[Start of Attachment]

Lemma move_roles_to_base_role_config_group_run resource_root service_name
    role_names cluster_name s :
  move_roles_to_base_role_config_group json_dumps resource_root
                                       service_name role_names cluster_name s
  = single_call resource_root
      (mkRequest PUT (collection_path cluster_name service_name ++ "/roles")
         None (Some (json_dumps (role_names_dict role_names))))
      (fun resp =>
         ApiList_from_json_dict ApiRole_from_json_dict resp resource_root)
      s.
Proof. unfold move_roles_to_base_role_config_group. round_trip. Qed.

End RoundTrips.

(** ** Decoders *)

Section Decoding.

Context {World : Type}.

Implicit Types (resource_root : Resource (World := World)).

Lemma str_attr_json_of_pyval (v : pyval) : str_attr (json_of_pyval v) = Ok v.
Proof. now destruct v. Qed.

Lemma map_result_map {A B C} (f : B -> result C) (g : A -> B) (h : A -> C)
    (l : list A) :
  (forall a, f (g a) = Ok (h a)) ->
  map_result f (map g l) = Ok (map h l).
Proof.
  intros E. induction l as [|a l IH]; simpl.
  - reflexivity.
  - now rewrite E, IH.
Qed.

Lemma map_result_length {A B} (f : A -> result B) (l : list A) (l' : list B) :
  map_result f l = Ok l' -> length l' = length l.
Proof.
  revert l'. induction l as [|a l IH]; simpl; intros l' H.
  - now inversion H.
  - destruct (f a) as [b|e]; simpl in H; [|discriminate].
    destruct (map_result f l) as [bs|e]; simpl in H; [|discriminate].
    inversion H; subst; simpl. now rewrite (IH bs).
Qed.


(** The role list of an envelope decodes member by member. *)
Lemma roles_wire_decode resource_root (moved : list listed_role) :
  ApiList_from_json_dict ApiRole_from_json_dict (roles_wire moved)
                         resource_root
  = Ok (mkApiList (map (role_of_wire resource_root) moved)).
Proof.
  unfold roles_wire, ApiList_from_json_dict. simpl.
  rewrite (map_result_map _ role_wire (role_of_wire resource_root)).
  - reflexivity.
  - intros [n t h]. reflexivity.
Qed.

(** A group read back from its wire form is the group itself. *)
Lemma group_wire_roundtrip (g : ApiRoleConfigGroup (World := World)) :
  ApiRoleConfigGroup_from_json_dict (group_wire g) (rcg_resource_root g)
  = Ok g.
Proof.
  destruct g as [root n d t config base ref].
  unfold group_wire, ApiRoleConfigGroup_from_json_dict,
    required_attr, base_attr, serviceRef_attr, optional_attr.
  destruct config as [c|], base as [b|], ref as [[cn sn]|]; simpl;
    rewrite ?str_attr_json_of_pyval; simpl; reflexivity.
Qed.










End Decoding.

(** ** Methods of a group *)

Section Methods.

Context {World : Type}.
Variable json_dumps : json -> string.
Variable json_to_config_full_default : bool.

Implicit Types (self : ApiRoleConfigGroup (World := World)).
Implicit Types (s : session (World := World)).


Lemma py_getitem_0_cons {A} (a : A) (l : list A) :
  py_getitem (a :: l) 0 = Ok a.
Proof.
  unfold py_getitem.
  replace (Z.of_nat (length (a :: l)) <=? 0)%Z with false; [reflexivity|].
  symmetry. apply Z.leb_gt. simpl length. lia.
Qed.

Lemma path_ok self ref :
  rcg_serviceRef self = Some ref ->
  _path self
  = Ok (singleton_path (clusterName ref) (serviceName ref) (rcg_name self)).
Proof.
  intros H. unfold _path. rewrite H. apply group_path_ok.
Qed.

Lemma path_no_ref self :
  rcg_serviceRef self = None ->
  _path self = Raise (AttributeError "clusterName").
Proof.
  intros H. unfold _path. now rewrite H.
Qed.

Lemma get_config_run self ref view s :
  rcg_serviceRef self = Some ref ->
  get_config self view s
  = single_call (rcg_resource_root self)
      (mkRequest GET
         (singleton_path (clusterName ref) (serviceName ref) (rcg_name self)
            ++ "/config")
         (if truthy view then Some [("view", view)] else None) None)
      (fun resp => json_to_config resp (py_eq_str view "full"))
      s.
Proof.
  intros H. unfold get_config, Resource_get, _get_resource_root.
  rewrite <- invoke_decode.
  unfold bind at 1, lift at 1. rewrite (path_ok _ H).
  unfold and_or_None. simpl. reflexivity.
Qed.

Lemma update_config_run self ref config s :
  rcg_serviceRef self = Some ref ->
  update_config json_dumps json_to_config_full_default self config s
  = single_call (rcg_resource_root self)
      (mkRequest PUT
         (singleton_path (clusterName ref) (serviceName ref) (rcg_name self)
            ++ "/config")
         None (Some (config_to_json json_dumps config)))
      (fun resp => json_to_config resp json_to_config_full_default)
      s.
Proof.
  intros H. unfold update_config, Resource_put, _get_resource_root.
  rewrite <- invoke_decode.
  unfold bind at 1, lift at 1. rewrite (path_ok _ H). reflexivity.
Qed.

[End of Attachment]

## DIRECTIONS
The whole block of data above should be printed again verbatim.

## FINISHED TASK
Lemma move_roles_to_base_role_config_group_run resource_root service_name
    role_names cluster_name s :
  move_roles_to_base_role_config_group json_dumps resource_root
                                       service_name role_names cluster_name s
  = single_call resource_root
      (mkRequest PUT (collection_path cluster_name service_name ++ "/roles")
         None (Some (json_dumps (role_names_dict role_names))))
      (fun resp =>
         ApiList_from_json_dict ApiRole_from_json_dict resp resource_root)
      s.
Proof. unfold move_roles_to_base_role_config_group. round_trip. Qed.

End RoundTrips.

(** ** Decoders *)

Section Decoding.

Context {World : Type}.

Implicit Types (resource_root : Resource (World := World)).

Lemma str_attr_json_of_pyval (v : pyval) : str_attr (json_of_pyval v) = Ok v.
Proof. now destruct v. Qed.

Lemma map_result_map {A B C} (f : B -> result C) (g : A -> B) (h : A -> C)
    (l : list A) :
  (forall a, f (g a) = Ok (h a)) ->
  map_result f (map g l) = Ok (map h l).
Proof.
  intros E. induction l as [|a l IH]; simpl.
  - reflexivity.
  - now rewrite E, IH.
Qed.

Lemma map_result_length {A B} (f : A -> result B) (l : list A) (l' : list B) :
  map_result f l = Ok l' -> length l' = length l.
Proof.
  revert l'. induction l as [|a l IH]; simpl; intros l' H.
  - now inversion H.
  - destruct (f a) as [b|e]; simpl in H; [|discriminate].
    destruct (map_result f l) as [bs|e]; simpl in H; [|discriminate].
    inversion H; subst; simpl. now rewrite (IH bs).
Qed.


(** The role list of an envelope decodes member by member. *)
Lemma roles_wire_decode resource_root (moved : list listed_role) :
  ApiList_from_json_dict ApiRole_from_json_dict (roles_wire moved)
                         resource_root
  = Ok (mkApiList (map (role_of_wire resource_root) moved)).
Proof.
  unfold roles_wire, ApiList_from_json_dict. simpl.
  rewrite (map_result_map _ role_wire (role_of_wire resource_root)).
  - reflexivity.
  - intros [n t h]. reflexivity.
Qed.

(** A group read back from its wire form is the group itself. *)
Lemma group_wire_roundtrip (g : ApiRoleConfigGroup (World := World)) :
  ApiRoleConfigGroup_from_json_dict (group_wire g) (rcg_resource_root g)
  = Ok g.
Proof.
  destruct g as [root n d t config base ref].
  unfold group_wire, ApiRoleConfigGroup_from_json_dict,
    required_attr, base_attr, serviceRef_attr, optional_attr.
  destruct config as [c|], base as [b|], ref as [[cn sn]|]; simpl;
    rewrite ?str_attr_json_of_pyval; simpl; reflexivity.
Qed.










End Decoding.

(** ** Methods of a group *)

Section Methods.

Context {World : Type}.
Variable json_dumps : json -> string.
Variable json_to_config_full_default : bool.

Implicit Types (self : ApiRoleConfigGroup (World := World)).
Implicit Types (s : session (World := World)).


Lemma py_getitem_0_cons {A} (a : A) (l : list A) :
  py_getitem (a :: l) 0 = Ok a.
Proof.
  unfold py_getitem.
  replace (Z.of_nat (length (a :: l)) <=? 0)%Z with false; [reflexivity|].
  symmetry. apply Z.leb_gt. simpl length. lia.
Qed.

Lemma path_ok self ref :
  rcg_serviceRef self = Some ref ->
  _path self
  = Ok (singleton_path (clusterName ref) (serviceName ref) (rcg_name self)).
Proof.
  intros H. unfold _path. rewrite H. apply group_path_ok.
Qed.

Lemma path_no_ref self :
  rcg_serviceRef self = None ->
  _path self = Raise (AttributeError "clusterName").
Proof.
  intros H. unfold _path. now rewrite H.
Qed.

Lemma get_config_run self ref view s :
  rcg_serviceRef self = Some ref ->
  get_config self view s
  = single_call (rcg_resource_root self)
      (mkRequest GET
         (singleton_path (clusterName ref) (serviceName ref) (rcg_name self)
            ++ "/config")
         (if truthy view then Some [("view", view)] else None) None)
      (fun resp => json_to_config resp (py_eq_str view "full"))
      s.
Proof.
  intros H. unfold get_config, Resource_get, _get_resource_root.
  rewrite <- invoke_decode.
  unfold bind at 1, lift at 1. rewrite (path_ok _ H).
  unfold and_or_None. simpl. reflexivity.
Qed.

Lemma update_config_run self ref config s :
  rcg_serviceRef self = Some ref ->
  update_config json_dumps json_to_config_full_default self config s
  = single_call (rcg_resource_root self)
      (mkRequest PUT
         (singleton_path (clusterName ref) (serviceName ref) (rcg_name self)
            ++ "/config")
         None (Some (config_to_json json_dumps config)))
      (fun resp => json_to_config resp json_to_config_full_default)
      s.
Proof.
  intros H. unfold update_config, Resource_put, _get_resource_root.
  rewrite <- invoke_decode.
  unfold bind at 1, lift at 1. rewrite (path_ok _ H). reflexivity.
Qed.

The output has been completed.